The federal funding to mitigate wildfire and flooding risks comes from the $2 billion Disaster Mitigation and Adaptation Fund (DMAF), which is part of the federal government’s 10 year infrastructure investment plan – specifically aimed at responding to the consequences of climate change. The most common effects of climate change in Saskatchewan are more frequent, more severe, and damaging weather events, including storms and floods, droughts, and wildfires, which have generated hundreds of millions of dollars in costs and losses in this past decade alone. Successful DMAF projects are selected periodically across the country based on merit and need.
“Prevention is at the heart of creating safer communities. By investing in projects to prevent crime and mitigate the impacts of climate change, we are building community capacity and resilience, and we are better positioning communities to better withstand, combat and recover from future natural disasters.”
- The Honourable Ralph Goodale, Minister of Public Safety and Emergency Preparedness
“Our government is committed to protecting our critical infrastructure. This is especially true on the Highway 55 corridor where there is a lack of available detour routes. Improvements to Highway 55 will also boost our economy, especially in the forestry sector.”

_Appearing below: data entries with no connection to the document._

(** * skyframe-frontend: the token-authenticated API client and the route guard

    A shallow embedding of the two pieces of the frontend that carry a
    contract:

    - [src/lib/config.ts], second part (the module imported as [@/lib/api]):
      the axios instance [api] with its request interceptor (attach the token)
      and its response interceptor (tear the session down on 401);
    - the [middleware] function of the Next.js edge middleware, which
      redirects cookie-less requests for dashboard pages.

    The browser globals the code reads and writes ([localStorage],
    [window.location]) are an explicit [World]; a handler is a function from
    the world to the way its promise settles and the world it leaves. *)

From Stdlib Require Import ZArith String List.
From stdpp Require Import base option gmap strings pretty.

Local Open Scope Z_scope.

(** ** JavaScript values the code touches *)

Module JS.

(** [string | null] and [string | undefined] are both [option string]. *)

(** Truthiness of a [string | null] value, as tested by [if (token)] and
    [!token]: [null], [undefined] and the empty string are falsy. *)
Definition truthy (v : option string) : bool :=
  match v with
  | Some s => negb (String.eqb s "")
  | None => false
  end.

(** [`${v}`] inside a template literal. *)
Definition to_string (v : option string) : string :=
  match v with
  | Some s => s
  | None => "null"
  end.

- Fred Bradshaw, MLA for Carrot River Valley on behalf of the Honourable Lori Carr, Minister of Highways and Infrastructure
The Government of Canada has made up to $94 million available over five years through the National Crime Prevention Strategy to develop inclusive, diverse and culturally adapted crime prevention projects across Canada. These projects will use new and innovative approaches to crime prevention that seek to expand partnerships, engage more Indigenous communities, and include more experts in addressing the gaps and challenges in reaching vulnerable communities.
The Government of Canada and Saskatchewan Power Corporation will each contribute $19,802,475 toward the electrical distribution circuit project.
The Government of Canada is contributing $20,493,825 towards the fuel mitigation project.
The Disaster Mitigation and Adaptation Fund (DMAF) is a $2-billion, 10-year program to help communities build the infrastructure they need to better withstand natural hazards such as floods, wildfires, earthquakes and droughts.